A key strength of the work is a commitment from core staff and stakeholders (including those in bands 5-7 or equivalent roles) to build networks and foster leadership, enabling staff and teams to address challenges in creating a nursing workforce which has the right skills in the right place. Aspiring nurse leaders in particularly have expressed a desire that they be supported to work in this way - to continue to network and to continue system change.

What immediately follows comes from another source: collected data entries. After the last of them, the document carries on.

Lemma settings_roundtrip c c0 rs :
  settings_ok c →
  load_settings MultiByteToWideChar (document WideCharToMultiByte c rs) c0 =
    (with_mode (au_authMode (c_auth c0)) c, Done tt).
Proof.
  destruct c as [[exe] [host port pxon] [auon user enc krb mode] [lvl fon size]
                 [on sched hh mm age dir zip] [upd]].
  destruct c0 as [[exe0] [host0 port0 pxon0] [auon0 user0 enc0 krb0 mode0] [lvl0 fon0 size0]
                  [on0 sched0 hh0 mm0 age0 dir0 zip0] [upd0]].
  intros (He & Hp & Hl & Hm & (Hh & Hmi & Ha) & Hs).
  unfold load_settings, document, head_fields, rotation_fields, interval_fields.
  cbn [c_app c_proxy c_auth c_log c_log_rotation c_stats app_exePath px_host px_port px_enabled
       au_enabled au_username au_encryptedPassword au_kerberos au_authMode lg_level lg_fileEnabled
       lg_maxSizeMB lr_enabled lr_schedule lr_hour lr_minute lr_max_age_days lr_archive_dir
       lr_compress st_updateIntervalMs] in *.
  do 6 next_section. cbn [in_turn]. by rewrite He, wrap_small.
Qed.
Lemma canonical_rules rs : canonical (RulesToJson WideCharToMultiByte rs) = true.
Proof.
  cbn [RulesToJson canonical]. induction rs as [|r rs IH]; [done|].
  cbn [map forallb]. rewrite IH, andb_true_r. by vm_compute.
Qed.

Lemma canonical_document c rs : canonical (document WideCharToMultiByte c rs) = true.
Proof.
  pose proof (canonical_rules rs) as H. unfold document.
  revert H. generalize (RulesToJson WideCharToMultiByte rs). intros j H.
  vm_compute in H |- *. by rewrite H.
Qed.
End documents.

(** * Theorems *)

(** * What the loaders leave alone *)

Definition stable (P : Config → Prop) (l : Loader) : Prop := ∀ c, P c → P (fst (l c)).

Lemma assign_stable {A} P (read : exec A) put :
  (∀ a c, read = Done a → P c → P (put a c)) → stable P (assign read put).
Proof. intros H c. unfold assign. destruct read; cbn; auto. Qed.

Lemma in_turn_stable P ls : Forall (stable P) ls → stable P (in_turn ls).
Proof.
  induction 1 as [|l ls Hl _ IH]; intros c Hc; [done|]. cbn [in_turn].
  specialize (Hl c Hc). destruct (l c) as [c' [|?|]]; cbn in Hl |- *; [by apply IH|done..].
Qed.

Lemma in_section_stable P key j body :
  (∀ v, at_mut key j = Done v → Forall (stable P) (body v)) → stable P (in_section key j body).
Proof.
  intros H c Hc. unfold in_section. case_match_goal; [|done].
  destruct (at_mut key j) as [v|?|]; [|done..]. apply in_turn_stable; auto.
Qed.

Ltac loaders_stable :=
  apply in_turn_stable; repeat constructor; apply in_section_stable; intros v Hv;
    unfold load_app, load_proxy, load_auth, load_log, load_stats, load_log_rotation;
    repeat constructor; apply assign_stable.

Definition mode_of (c : Config) : AuthenticationMode := au_authMode (c_auth c).

(** The loaders keep the mode: there is no field for it. *)
Lemma load_settings_keeps MultiByteToWideChar j c :
  mode_of (fst (load_settings MultiByteToWideChar j c)) = mode_of c.
Proof.
  cut (stable (λ c', mode_of c' = mode_of c) (load_settings MultiByteToWideChar j)); [by auto|].
  loaders_stable; by intros a c' _ <-.
Qed.

(** The password text that a document gives, if it gives one, is [e]. *)
Definition password_in (e : text) (j : json) : Prop :=
  ∀ v x, at_mut "auth" j = Done v → value_or get_string "encryptedPassword" [] v = Done x → x = e.

Lemma load_settings_password MultiByteToWideChar e j c :
  password_in e j → au_encryptedPassword (c_auth c) = e →
  au_encryptedPassword (c_auth (fst (load_settings MultiByteToWideChar j c))) = e.
Proof.
  intros Hj. revert c. change (stable (λ c, au_encryptedPassword (c_auth c) = e) (load_settings MultiByteToWideChar j)).
  loaders_stable; intros a c' Ha Hc'; try exact Hc'. exact (Hj v a Hv Ha).
Qed.

Lemma document_password WideCharToMultiByte c rs :
  password_in (au_encryptedPassword (c_auth c)) (document WideCharToMultiByte c rs).
Proof.
  intros v x. unfold document, head_fields, rotation_fields, interval_fields.
  erewrite at_mut_found by reflexivity. intros [= <-].
  erewrite value_or_found by reflexivity. by intros [= <-].
Qed.

Section theorems.
Context {M : Type} (MultiByteToWideChar WideCharToMultiByte : text → option text).
Context (CryptProtectData CryptUnprotectData : text → option text).
Context (dump : json → option M) (parse : M → option json).
Implicit Types s : Manager M.

Abbreviation Save := (SaveImpl WideCharToMultiByte dump).
Abbreviation Load := (LoadImpl MultiByteToWideChar WideCharToMultiByte dump parse).
Abbreviation doc s := (document WideCharToMultiByte (m_config s) (m_rules s)).

(** Everything but the two files. *)
Definition same_memory s s' : Prop := s' = set_files (cm_file s') (cm_tmp s') s.

Lemma Save_memory os s : same_memory s (snd (Save os s)).
Proof.
  unfold same_memory, SaveImpl. repeat case_match_goal; by destruct s.
Qed.

Lemma Save_outcome os s :
  fst (Save os s) = true →
  ∃ m, dump (doc s) = Some m ∧ fs_write os ≠ StreamBad ∧
       snd (Save os s) =
         set_files (Some (match fs_write os with Written => Whole m | _ => Torn end)) None s.
Proof.
  unfold SaveImpl. repeat case_match_goal; cbn; intros; try done; eexists; by split_and!.
Qed.

Lemma Save_failure os s : fst (Save os s) = false → cm_file (snd (Save os s)) = cm_file s.
Proof. unfold SaveImpl. by repeat case_match_goal. Qed.

Lemma Save_success os s :
  fst (Save os s) = true ↔
  fs_mkdir os = true ∧ fs_open os = true ∧ is_Some (dump (doc s)) ∧
  fs_write os ≠ StreamBad ∧ fs_rename os = true.
Proof.
  unfold SaveImpl.
  destruct (fs_mkdir os), (fs_open os), (dump (doc s)), (fs_write os), (fs_rename os);
    cbn; rewrite ?is_Some_alt; intuition (try congruence; eauto).
Qed.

Some examples of initiatives delivered as part of the CapitalNurse programme include:

  • a career planning tool underpinned by an evidence-based framework for role and career development
  • agreed preceptorship standards and a quality kite mark system leading to a 2.48 per cent improvement in retention in one year, the equivalent of 82 WTE nurses
  • standardised training in urgent and emergency care through developing a qualification in specialism programme costing at least 50 per cent less than previous models of training and which has trained 245 nurses over the past 18 months
  • systemic anti-cancer treatment standardised training and skills passport recordable on ESR which has been adopted to train 1000 nurses nationally since its development
  • a standardised digital training programme for nurses administering IV medication has been developed in partnership with all London NHS organisations and a range of other providers and is currently being tested
  • a model for a pan-London approach to international recruitment
  • collaborative immersive engagement events and conferences to collaborate and share good practice attended by over 5000 nurses.

Overcoming obstacles

CapitalNurse grew out of the desire of London’s senior nurses to bring about a sustainable solution to a long-standing shortage of nurses across the capital which varied in nature in different parts of the city. Key to bringing about collective action and sustaining

improvements has required continuous ongoing engagement at all levels, through a range

of events and activities, including establishing CapitalNurse student ambassadors and by establishing a powerful brand identity. With at least one fifth of England’s nurses working across 100s of employers this is an ongoing challenge, prioritising communications and engagement work is an ongoing essential activity.

Pros

  • Positive reputation of CapitalNurse brand promoting and celebrating nursing.
  • Improved recruitment and retention of nurses.
  • Standardising of post-registration training improves speed of access and portability of skills between employers.

Cons

  • Scale and complexity of London healthcare system means it is difficult to associate direct correlation between impact of specific initiative and workforce improvement.
  • Ongoing collective system leadership and engagement at all levels required to sustain and spread impact.
  • Focus of improvement work will need to change in response to changing health and care context.
  • CapitalNurse is focussed on London’s nursing issues so not all activity may be relevant to other parts of the country.

Takeaway tips

  1. Get top level (regional) buy-in and use nurses who are system leaders and key influencers to sponsor/lead initiatives.
  2. Prioritise investment in engagement and communications at all levels. Bring nurses together to listen to and understand each other’s specific issues and enable them to agree and sustain a plan of action together.
  3. Secure funding for a small programme management team with clear governance linked to the Regional People Board.
  4. Measure success of co-created initiatives/solutions and celebrate achievements to spread the impact.
  5. Show rather than tell – use stories of improvement to share and spread good practice.
  6. Secure workforce intelligence support to underpin improvement work with data.